(** The calls of the processor on its two collaborators: the store
    operations of spec 6.1 and the delegate capabilities of spec 4.1. *)
Inductive Event : Type :=
| CallTaskByGuid (guid : string)
| CallStartTask (guid cellID : string)
| CallCompleteTask (guid cellID : string) (failed : bool) (failureReason result : string)
| CallRunContainer (guid : string)
| CallStopContainer (guid : string)
| CallDeleteContainer (guid : string)
| CallFetchContainerResultFile (guid path : string).

#[global] Instance Event_eq_dec : EqDecision Event.
Proof. solve_decision. Defined.

(** Modelled from the spec: the store interface the processor is
    built on ([bbs.RepBBS], outside the repository), with the
    operations the decision table uses (spec 4.2, 6.1).  [TaskByGuid] answers the task or an error
    that "distinguishes not found from transport failure";
    [StartTask] answers [(changed, err)]; [CompleteTask] answers
    [err].  [Transient] tells of an error the store answered whether
    it is of the kind "transient transport", "timeouts, connection
    failures" (spec 7, taxonomy: "kinds, not type names"), rather than
    a refusal of the store. *)
Record Store (S : Type) : Type := mkStore {
  TaskByGuid : string → S → (Task + errorValue) * S;
  StartTask : string → string → S → (bool * error) * S;
  CompleteTask : string → string → bool → string → string → S → error * S;
  Transient : errorValue → bool;
}.
Arguments TaskByGuid {S} _ _ _.
Arguments Transient {S} _ _.
Arguments StartTask {S} _ _ _ _.
Arguments CompleteTask {S} _ _ _ _ _ _ _.

(** Modelled from the spec: the container delegate
    ([internal.ContainerDelegate], not among the sources; the test uses
    its fake), with the capabilities of spec 4.1, "all four
    side-effecting", answering false or an error instead of failing. *)
Record ContainerDelegate (D : Type) : Type := mkContainerDelegate {
  RunContainer : string → D → bool * D;
  StopContainer : string → D → bool * D;
  DeleteContainer : string → D → bool * D;
  FetchContainerResultFile : string → string → D → (string * error) * D;
}.
Arguments RunContainer {D} _ _ _.
Arguments StopContainer {D} _ _ _.
Arguments DeleteContainer {D} _ _ _.
Arguments FetchContainerResultFile {D} _ _ _ _.

Record World (S D : Type) : Type := mkWorld {
  store : S;
  delegate : D;
}.
Arguments mkWorld {S D} _ _.
Arguments store {S D} _.
Arguments delegate {S D} _.

(** Modelled from the spec: the processor's record, built in the test
    by [NewTaskProcessor(BBS, containerDelegate, localCellID)], with the
    tag key under which the result-file path lives ([rep.ResultFileTag]
    in the test, whose value is declared outside the sources;
    [result_file_tag_key] of spec 6.3). *)
Record taskProcessor (S D : Type) : Type := mkTaskProcessor {
  bbs : Store S;
  containerDelegate : ContainerDelegate D;
  cellID : string;
  ResultFileTag : string;
}.
Arguments bbs {S D} _.
Arguments containerDelegate {S D} _.
Arguments cellID {S D} _.
Arguments ResultFileTag {S D} _.

Section Process.
Context {S D : Type}.
Abbreviation P := (M (World S D) Event).

Definition do_TaskByGuid (p : taskProcessor S D) (guid : string) : P (Task + errorValue) :=
  λ w, let '(res, s') := TaskByGuid (bbs p) guid (store w) in
       (res, mkWorld s' (delegate w), [CallTaskByGuid guid]).

Definition do_StartTask (p : taskProcessor S D) (guid cell : string) : P (bool * error) :=
  λ w, let '(res, s') := StartTask (bbs p) guid cell (store w) in
       (res, mkWorld s' (delegate w), [CallStartTask guid cell]).

Definition do_CompleteTask (p : taskProcessor S D) (guid cell : string) (failed : bool)
    (failureReason result : string) : P error :=
  λ w, let '(err, s') := CompleteTask (bbs p) guid cell failed failureReason result (store w) in
       (err, mkWorld s' (delegate w), [CallCompleteTask guid cell failed failureReason result]).

Definition do_RunContainer (p : taskProcessor S D) (guid : string) : P bool :=
  λ w, let '(ok, d') := RunContainer (containerDelegate p) guid (delegate w) in
       (ok, mkWorld (store w) d', [CallRunContainer guid]).

Definition do_DeleteContainer (p : taskProcessor S D) (guid : string) : P bool :=
  λ w, let '(ok, d') := DeleteContainer (containerDelegate p) guid (delegate w) in
       (ok, mkWorld (store w) d', [CallDeleteContainer guid]).

Definition do_FetchContainerResultFile (p : taskProcessor S D) (guid path : string)
    : P (string * error) :=
  λ w, let '(res, d') := FetchContainerResultFile (containerDelegate p) guid path (delegate w) in
       (res, mkWorld (store w) d', [CallFetchContainerResultFile guid path]).

(** Modelled from the spec: the "delete container" action of the
    missing processor's table.  The answer of
    [delete_container] "is advisory; the processor does not retry on
    false" (spec 4.1). *)
Definition deleteContainer (p : taskProcessor S D) (guid : string) : P unit :=
  _ <- do_DeleteContainer p guid ;; ret tt.

(** Modelled from the spec: the "complete(...)" action of the missing
    processor's table, a [complete_task] for the local cell.  Its error does not escape
    (spec 7, propagation policy). *)
Definition complete (p : taskProcessor S D) (guid : string) (failed : bool)
    (failureReason result : string) : P unit :=
  _ <- do_CompleteTask p guid (cellID p) failed failureReason result ;; ret tt.

(** Modelled from the spec: the Pending rows of the missing
    processor's table (spec 4.2).  "claim:
    store.start_task(guid, local_cell); if ok → run_container; if run
    fails → complete(failed, "failed to run container"); if claim fails
    → delete container".  The claim has failed when [start_task]
    answers an error by which the store refuses it; an error of the
    transient kind is "logged; operation skipped; retried on ... next
    container pass" (spec 7), so the container is kept;
    [changed=false] without an error is the compare-and-set conflict
    of spec 7, "a successful no-op": "no run_container call; no task
    mutation" (spec 8).  With [run = false] this is the Created and
    Running row, which "sets task to Running without running". *)
Definition claim (p : taskProcessor S D) (guid : string) (run : bool) : P unit :=
  '(changed, err) <- do_StartTask p guid (cellID p) ;;
  match err with
  | Some e => if Transient (bbs p) e then ret tt else deleteContainer p guid
  | None =>
      if changed && run then
        ok <- do_RunContainer p guid ;;
        if ok then ret tt
        else complete p guid true "failed to run container" ""
      else ret tt
  end.

(** Modelled from the spec: the Completed-container rows of the
    missing processor's table for a Running task of the local cell.  A failed run completes the task with the
    run's failure reason; a successful run fetches the result file
    named by the result-file tag and completes the task with its text,
    or with "failed to fetch result" when the fetch fails. *)
Definition completeFromRunResult (p : taskProcessor S D) (container : executor.Container) : P unit :=
  if executor.Failed (executor.RunResult container) then
    complete p (executor.Guid container) true (executor.FailureReason (executor.RunResult container)) ""
  else
    '(text, err) <- do_FetchContainerResultFile p (executor.Guid container)
                      (executor.tag container (ResultFileTag p)) ;;
    match err with
    | None => complete p (executor.Guid container) false "" text
    | Some _ => complete p (executor.Guid container) true "failed to fetch result" ""
    end.

(** Modelled from the spec: the owner check of the missing processor,
    "whenever task.cell_id is set and ≠ local_cell_id" (spec 4.2, owner
    check first). *)
Definition ownedElsewhere (p : taskProcessor S D) (task : Task) : bool :=
  bool_decide (CellID task ≠ "") && bool_decide (CellID task ≠ cellID p).

(** Modelled from the spec: the table key of the missing processor,
    "is-owner := task.cell_id == local_cell_id" (spec 4.2). *)
Definition isOwner (p : taskProcessor S D) (task : Task) : bool :=
  bool_decide (CellID task = cellID p).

----

Print the records above in full, exactly.

(** The calls of the processor on its two collaborators: the store
    operations of spec 6.1 and the delegate capabilities of spec 4.1. *)
Inductive Event : Type :=
| CallTaskByGuid (guid : string)
| CallStartTask (guid cellID : string)
| CallCompleteTask (guid cellID : string) (failed : bool) (failureReason result : string)
| CallRunContainer (guid : string)
| CallStopContainer (guid : string)
| CallDeleteContainer (guid : string)
| CallFetchContainerResultFile (guid path : string).

#[global] Instance Event_eq_dec : EqDecision Event.
Proof. solve_decision. Defined.

(** Modelled from the spec: the store interface the processor is
    built on ([bbs.RepBBS], outside the repository), with the
    operations the decision table uses (spec 4.2, 6.1).  [TaskByGuid] answers the task or an error
    that "distinguishes not found from transport failure";
    [StartTask] answers [(changed, err)]; [CompleteTask] answers
    [err].  [Transient] tells of an error the store answered whether
    it is of the kind "transient transport", "timeouts, connection
    failures" (spec 7, taxonomy: "kinds, not type names"), rather than
    a refusal of the store. *)
Record Store (S : Type) : Type := mkStore {
  TaskByGuid : string → S → (Task + errorValue) * S;
  StartTask : string → string → S → (bool * error) * S;
  CompleteTask : string → string → bool → string → string → S → error * S;
  Transient : errorValue → bool;
}.
Arguments TaskByGuid {S} _ _ _.
Arguments Transient {S} _ _.
Arguments StartTask {S} _ _ _ _.
Arguments CompleteTask {S} _ _ _ _ _ _ _.

(** Modelled from the spec: the container delegate
    ([internal.ContainerDelegate], not among the sources; the test uses
    its fake), with the capabilities of spec 4.1, "all four
    side-effecting", answering false or an error instead of failing. *)
Record ContainerDelegate (D : Type) : Type := mkContainerDelegate {
  RunContainer : string → D → bool * D;
  StopContainer : string → D → bool * D;
  DeleteContainer : string → D → bool * D;
  FetchContainerResultFile : string → string → D → (string * error) * D;
}.
Arguments RunContainer {D} _ _ _.
Arguments StopContainer {D} _ _ _.
Arguments DeleteContainer {D} _ _ _.
Arguments FetchContainerResultFile {D} _ _ _ _.

Record World (S D : Type) : Type := mkWorld {
  store : S;
  delegate : D;
}.
Arguments mkWorld {S D} _ _.
Arguments store {S D} _.
Arguments delegate {S D} _.

(** Modelled from the spec: the processor's record, built in the test
    by [NewTaskProcessor(BBS, containerDelegate, localCellID)], with the
    tag key under which the result-file path lives ([rep.ResultFileTag]
    in the test, whose value is declared outside the sources;
    [result_file_tag_key] of spec 6.3). *)
Record taskProcessor (S D : Type) : Type := mkTaskProcessor {
  bbs : Store S;
  containerDelegate : ContainerDelegate D;
  cellID : string;
  ResultFileTag : string;
}.
Arguments bbs {S D} _.
Arguments containerDelegate {S D} _.
Arguments cellID {S D} _.
Arguments ResultFileTag {S D} _.

Section Process.
Context {S D : Type}.
Abbreviation P := (M (World S D) Event).

Definition do_TaskByGuid (p : taskProcessor S D) (guid : string) : P (Task + errorValue) :=
  λ w, let '(res, s') := TaskByGuid (bbs p) guid (store w) in
       (res, mkWorld s' (delegate w), [CallTaskByGuid guid]).

Definition do_StartTask (p : taskProcessor S D) (guid cell : string) : P (bool * error) :=
  λ w, let '(res, s') := StartTask (bbs p) guid cell (store w) in
       (res, mkWorld s' (delegate w), [CallStartTask guid cell]).

Definition do_CompleteTask (p : taskProcessor S D) (guid cell : string) (failed : bool)
    (failureReason result : string) : P error :=
  λ w, let '(err, s') := CompleteTask (bbs p) guid cell failed failureReason result (store w) in
       (err, mkWorld s' (delegate w), [CallCompleteTask guid cell failed failureReason result]).

Definition do_RunContainer (p : taskProcessor S D) (guid : string) : P bool :=
  λ w, let '(ok, d') := RunContainer (containerDelegate p) guid (delegate w) in
       (ok, mkWorld (store w) d', [CallRunContainer guid]).

Definition do_DeleteContainer (p : taskProcessor S D) (guid : string) : P bool :=
  λ w, let '(ok, d') := DeleteContainer (containerDelegate p) guid (delegate w) in
       (ok, mkWorld (store w) d', [CallDeleteContainer guid]).

Definition do_FetchContainerResultFile (p : taskProcessor S D) (guid path : string)
    : P (string * error) :=
  λ w, let '(res, d') := FetchContainerResultFile (containerDelegate p) guid path (delegate w) in
       (res, mkWorld (store w) d', [CallFetchContainerResultFile guid path]).

(** Modelled from the spec: the "delete container" action of the
    missing processor's table.  The answer of
    [delete_container] "is advisory; the processor does not retry on
    false" (spec 4.1). *)
Definition deleteContainer (p : taskProcessor S D) (guid : string) : P unit :=
  _ <- do_DeleteContainer p guid ;; ret tt.

(** Modelled from the spec: the "complete(...)" action of the missing
    processor's table, a [complete_task] for the local cell.  Its error does not escape
    (spec 7, propagation policy). *)
Definition complete (p : taskProcessor S D) (guid : string) (failed : bool)
    (failureReason result : string) : P unit :=
  _ <- do_CompleteTask p guid (cellID p) failed failureReason result ;; ret tt.

(** Modelled from the spec: the Pending rows of the missing
    processor's table (spec 4.2).  "claim:
    store.start_task(guid, local_cell); if ok → run_container; if run
    fails → complete(failed, "failed to run container"); if claim fails
    → delete container".  The claim has failed when [start_task]
    answers an error by which the store refuses it; an error of the
    transient kind is "logged; operation skipped; retried on ... next
    container pass" (spec 7), so the container is kept;
    [changed=false] without an error is the compare-and-set conflict
    of spec 7, "a successful no-op": "no run_container call; no task
    mutation" (spec 8).  With [run = false] this is the Created and
    Running row, which "sets task to Running without running". *)
Definition claim (p : taskProcessor S D) (guid : string) (run : bool) : P unit :=
  '(changed, err) <- do_StartTask p guid (cellID p) ;;
  match err with
  | Some e => if Transient (bbs p) e then ret tt else deleteContainer p guid
  | None =>
      if changed && run then
        ok <- do_RunContainer p guid ;;
        if ok then ret tt
        else complete p guid true "failed to run container" ""
      else ret tt
  end.

(** Modelled from the spec: the Completed-container rows of the
    missing processor's table for a Running task of the local cell.  A failed run completes the task with the
    run's failure reason; a successful run fetches the result file
    named by the result-file tag and completes the task with its text,
    or with "failed to fetch result" when the fetch fails. *)
Definition completeFromRunResult (p : taskProcessor S D) (container : executor.Container) : P unit :=
  if executor.Failed (executor.RunResult container) then
    complete p (executor.Guid container) true (executor.FailureReason (executor.RunResult container)) ""
  else
    '(text, err) <- do_FetchContainerResultFile p (executor.Guid container)
                      (executor.tag container (ResultFileTag p)) ;;
    match err with
    | None => complete p (executor.Guid container) false "" text
    | Some _ => complete p (executor.Guid container) true "failed to fetch result" ""
    end.

(** Modelled from the spec: the owner check of the missing processor,
    "whenever task.cell_id is set and ≠ local_cell_id" (spec 4.2, owner
    check first). *)
Definition ownedElsewhere (p : taskProcessor S D) (task : Task) : bool :=
  bool_decide (CellID task ≠ "") && bool_decide (CellID task ≠ cellID p).

(** Modelled from the spec: the table key of the missing processor,
    "is-owner := task.cell_id == local_cell_id" (spec 4.2). *)
Definition isOwner (p : taskProcessor S D) (task : Task) : bool :=
  bool_decide (CellID task = cellID p).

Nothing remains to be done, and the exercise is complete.